Softly, she pat his cheek with her hand twice. The moments lingered, her hand resting coldly on his face, her fingers tapping a rhythm that felt odd and queer. Her healing abilities didn't seem to render the tired creases in his face inexistent, and her palm settled into the indentations. "Get some rest, Christopher," she amended at last. Rising from her spot next to the man and padding out of the cargo hull to man the shuttle once more, she left Zanz sitting there, his eyes watching her as she went to leave him. And although the acceleration of the Hubb was something that he was used to by now, it roiled his stomach and made him queasy as it was activated, Xerneas's pushing her translucent hands through the machinery and blasting the metal thing into the vacuous depths of space almighty.
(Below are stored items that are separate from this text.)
Lemma splits_are_consecutive_segments_witness :
  supported Classification "quarters" = true /\
  let w' := (main "bin" (task_args Classification "quarters") blank).2 in
  let shown1 := pulls Classification "quarters" 1 (random_seed 1337) in
  let train := pulls Classification "quarters" 1000 shown1.2 in
  let shown2 := pulls Classification "quarters" 1 train.2 in
  let test := pulls Classification "quarters" 1000 shown2.2 in
  w_files w' !! filename Classification "bin" "train"
  = Some (header Classification :: rows 0 train.1) /\
  w_files w' !! filename Classification "bin" "test"
  = Some (header Classification :: rows 0 test.1) /\
  length train.1 = 1000%nat /\ length test.1 = 1000%nat.
Proof.
  split; [reflexivity|].
  apply (splits_are_consecutive_segments Classification "quarters" "bin" blank).
  reflexivity.
Defined.

Lemma split_draws_1001_samples_witness :
  supported Regression "quadratic" = true /\
  let w' := (main "bin" (task_args Regression "quadratic") blank).2 in
  let stream := pulls Regression "quadratic" 2002 (random_seed 1337) in
  exists (e1 e2 : sample) (train test : list sample),
    stream.1 = [e1] ++ train ++ [e2] ++ test /\
    length train = 1000%nat /\ length test = 1000%nat /\
    w_rng w' = stream.2 /\
    w_files w' !! filename Regression "bin" "train"
    = Some (header Regression :: rows 0 train) /\
    w_files w' !! filename Regression "bin" "test"
    = Some (header Regression :: rows 0 test) /\
    w_stdout w'
    = w_stdout blank
      ++ [Text ("Creating data in " +:+ filename Regression "bin" "train");
          Text ("Shape: " +:+ "quadratic"); Example e1.1 e1.2;
          Text ("Creating data in " +:+ filename Regression "bin" "test");
          Text ("Shape: " +:+ "quadratic"); Example e2.1 e2.2;
          Text "Done."].
Proof.
  split; [reflexivity|].
  apply (split_draws_1001_samples Regression "quadratic" "bin" blank).
  reflexivity.
Defined.

(** A second world before the run: another state of the random source, a
    stale train file, and a line on the standard output. *)
Definition cluttered : world :=
  Build_world (PyRandom.seed 42)
              {[ filename Classification "bin" "train" := [Text "stale"] ]}
              [Text "earlier output"].

Lemma runs_are_reproducible_witness :
  supported Classification "diagonal" = true /\
  let r1 := main "bin" (task_args Classification "diagonal") blank in
  let r2 := main "bin" (task_args Classification "diagonal") cluttered in
  r1.1 = r2.1 /\
  w_rng r1.2 = w_rng r2.2 /\
  (exists content,
      w_files r1.2 !! filename Classification "bin" "train" = Some content /\
      w_files r2.2 !! filename Classification "bin" "train" = Some content) /\
  (exists content,
      w_files r1.2 !! filename Classification "bin" "test" = Some content /\
      w_files r2.2 !! filename Classification "bin" "test" = Some content) /\
  (exists printed,
      w_stdout r1.2 = w_stdout blank ++ printed /\
      w_stdout r2.2 = w_stdout cluttered ++ printed).
Proof.
  split; [reflexivity|].
  apply (runs_are_reproducible Classification "diagonal" "bin" blank cluttered).
  reflexivity.
Defined.

Lemma unsupported_strategy_aborts_witness :
  supported Classification "spiral" = false /\
  pull Classification "spiral" (random_seed 1337)
  = (inl (NotImplementedError (message Classification)), random_seed 1337) /\
  (let r := main "bin" (task_args Classification "spiral") blank in
   r.1 = inl (NotImplementedError (message Classification)) /\
   w_files r.2 = w_files blank /\
   w_stdout r.2
   = w_stdout blank
     ++ [Text ("Creating data in " +:+ filename Classification "bin" "train");
         Text ("Shape: " +:+ "spiral")]) /\
  (forall g s',
      status_of g <> GEN_CLOSED ->
      match (next g s').1.1 with
      | inr _ => supported (task_of g) (strategy_of g) = true
      | inl e => e = NotImplementedError (message (task_of g)) /\
                 supported (task_of g) (strategy_of g) = false
      end).
Proof.
  split; [reflexivity|].
  apply (unsupported_strategy_aborts Classification "spiral" "bin" blank).
  reflexivity.
Defined.

End Witnesses.


(** ** The label rules on the drawn point

    The six strategies that draw a point of the square draw it in the same
    way: two calls of [random()], each mapped to [2r - 1]. *)



Section DrawnPoint.

Context {R : RandomSource} {P : FloatPow}.
Local Open Scope Q_scope.




Lemma dyadic52_value k : dyadic k (-52) == inject_Z k * (1 # 4503599627370496).
Proof. rewrite dyadic_eq, pow2_m52. reflexivity. Qed.













End DrawnPoint.



Section SampleShape.

Context {R : RandomSource} {P : FloatPow}.



End SampleShape.

(** ** More on the script: both tasks, other files, a failed task *)

Section ScriptExtras.

Context {R : RandomSource} {P : FloatPow}.




























End ScriptExtras.

Section Halfs.

Context {R : RandomSource} {P : FloatPow}.
Local Open Scope Q_scope.


End Halfs.

(** * The older script, [src/test/resources/create_data.py]

    It takes the splits as positional arguments and two flags, draws the
    classification label first and then a point on the label's side of
    the diagonal, and writes the regression data as a fixed grid. *)

Module Legacy.

(** What [parser.parse_args()] returns: the positional [command] list,
    whose items [argparse] takes from [choices], and the two flags. *)
Record args := {
  command : list string;
  clf : bool;
  reg : bool
}.


Definition TARGET_DIR (dirname : string) : string := dirname.

(** [sign = functools.partial(math.copysign, 1)], on the numbers of this
    model, which have one zero. *)
Definition sign (x : float) : float := if fltb x 0 then fneg 1 else 1%Q.

(** [a / b] on two [int]s, for [b] other than 0: the nearest float. *)
Definition int_truediv (a b : Z) : float := RN (inject_Z a / inject_Z b).

Section Script.

Context {R : RandomSource} {P : FloatPow}.

(** The body of the classification loop between the draw of the label
    and the [print]. *)
Definition clf_point (strategy : string) (label : Z)
  : SE rng (value * value * Z) :=
  let x := Int 0 in
  let y := Int 0 in
  '(x, y, label) ←
    (if String.eqb strategy "halfs" then
       x ← (if label =? 0 then r ← random; mret (fneg r) else random);
       y ← coordinate;
       mret (Float x, Float y, label)
     else if String.eqb strategy "quarters" then
       x ← coordinate;
       r ← random;
       mret (Float x,
             Float (fmul (fmul (Z2F (if label =? 1 then 1 else -1)) (sign x)) r),
             label)
     else if String.eqb strategy "diagonal" then
       x ← coordinate;
       y ← (if label =? 1 then
              r ← random; mret (fadd x (fmul r (fsub 1 x)))
            else
              r ← random; mret (fsub (fmul r (fadd 1 x)) 1));
       mret (Float x, Float y, label)
     else if String.eqb strategy "circle" then
       x ← coordinate;
       y ← coordinate;
       d ← math_sqrt (fadd (fpow x 2) (fpow y 2));
       mret (Float x, Float y, if fltb d (lit 0.5) then 1 else 0)
     else
       mret (x, y, label));
  mret (py_round 2 x, py_round 2 y, label).

(** The body of the regression loop before the [print]. *)
Definition reg_point (strategy : string) (nInstances i : Z) : value * value :=
  let x := fadd (Z2F (-1)) (int_truediv (i * 2) (nInstances - 1)) in
  let y := Int 0 in
  let y := if String.eqb strategy "linear" then Float (fadd (fmul 2 x) 1) else y in
  (py_round 3 (Float x), py_round 3 y).

(** A command on the module-level random generator, run by the script. *)
Definition lift {A} (c : SE rng A) : SE world A := fun w =>
  let '(r, s) := c (w_rng w) in
  (r, {| w_rng := s; w_files := w_files w; w_stdout := w_stdout w |}).

Definition clf_row (filename : string) (i : Z) : SE world unit :=
  label ← lift (randint 0 1);
  let strategy := "diagonal" in
  '(x, y, label) ← lift (clf_point strategy label);
  print_to filename (Row i [x; y] (Int label)).

Definition reg_row (nInstances : Z) (filename : string) (i : Z) : SE world unit :=
  let strategy := "linear" in
  let '(x, y) := reg_point strategy nInstances i in
  print_to filename (Row i [x] y).

Definition filename (dirname command suff : string) : string :=
  os_path_join (TARGET_DIR dirname) (command +:+ "_" +:+ suff +:+ ".csv").

(** The body of [for suff in suffixList]. *)
Definition block (dirname command suff : string) : SE world unit :=
  let nInstances :=
    if String.eqb command "train" then 1000
    else if String.eqb command "test" then 1000
    else 1000 in
  let filename := filename dirname command suff in
  print (Text ("Creating data in " +:+ filename));;
  open_w filename;;
  if String.eqb suff "clf" then
    print_to filename (Text "Index X Y Type");;
    for_each (range nInstances) (clf_row filename)
  else if String.eqb suff "reg" then
    print_to filename (Text "Index X Y");;
    for_each (range nInstances) (reg_row nInstances filename)
  else
    mret ().

Definition suffixList (a : args) : list string :=
  let suffixList := ["clf"; "reg"] in
  let suffixList := if clf a then ["clf"] else suffixList in
  if reg a then ["reg"] else suffixList.

(** The module body after argument parsing. *)
Definition main (dirname : string) (a : args) : SE world unit :=
  seed 1337;;
  for_each (command a) (fun command =>
    for_each (suffixList a) (fun suff =>
      block dirname command suff)).

End Script.



Definition header (suff : string) : line :=
  if String.eqb suff "clf" then Text "Index X Y Type" else Text "Index X Y".




End Legacy.

Section LegacyPoint.

Context {R : RandomSource} {P : FloatPow}.
Local Open Scope Q_scope.







End LegacyPoint.

Section LegacyFacts.

Context {R : RandomSource} {P : FloatPow}.







End LegacyFacts.

Section LegacyRun.

Context {R : RandomSource} {P : FloatPow}.











End LegacyRun.

Section LegacyTheorems.

Context {R : RandomSource} {P : FloatPow}.









End LegacyTheorems.

Section LegacyGrid.

Local Open Scope Q_scope.




End LegacyGrid.

(** ** The further theorems at work *)

Section MoreWitnesses.

#[local] Existing Instance cpython.
#[local] Existing Instance pow_nearest.
















End MoreWitnesses.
He watched as her head drooped and her hair started rising higher than the iridescent antlers that emerged from her cranium. The spectacle was immersing, and he soon did the same as the goddess of Life. He dropped his head and shut his eyes, letting them fall. He dozed off soon, and the last thought that crossed his mind before he entered the dreams of weird conception was one of how irregular Xerneas could be with her emotions and the way they were displayed to him. But it dissipated in the wake of his sleep, soon forgotten, but not entirely distanced from his conscience.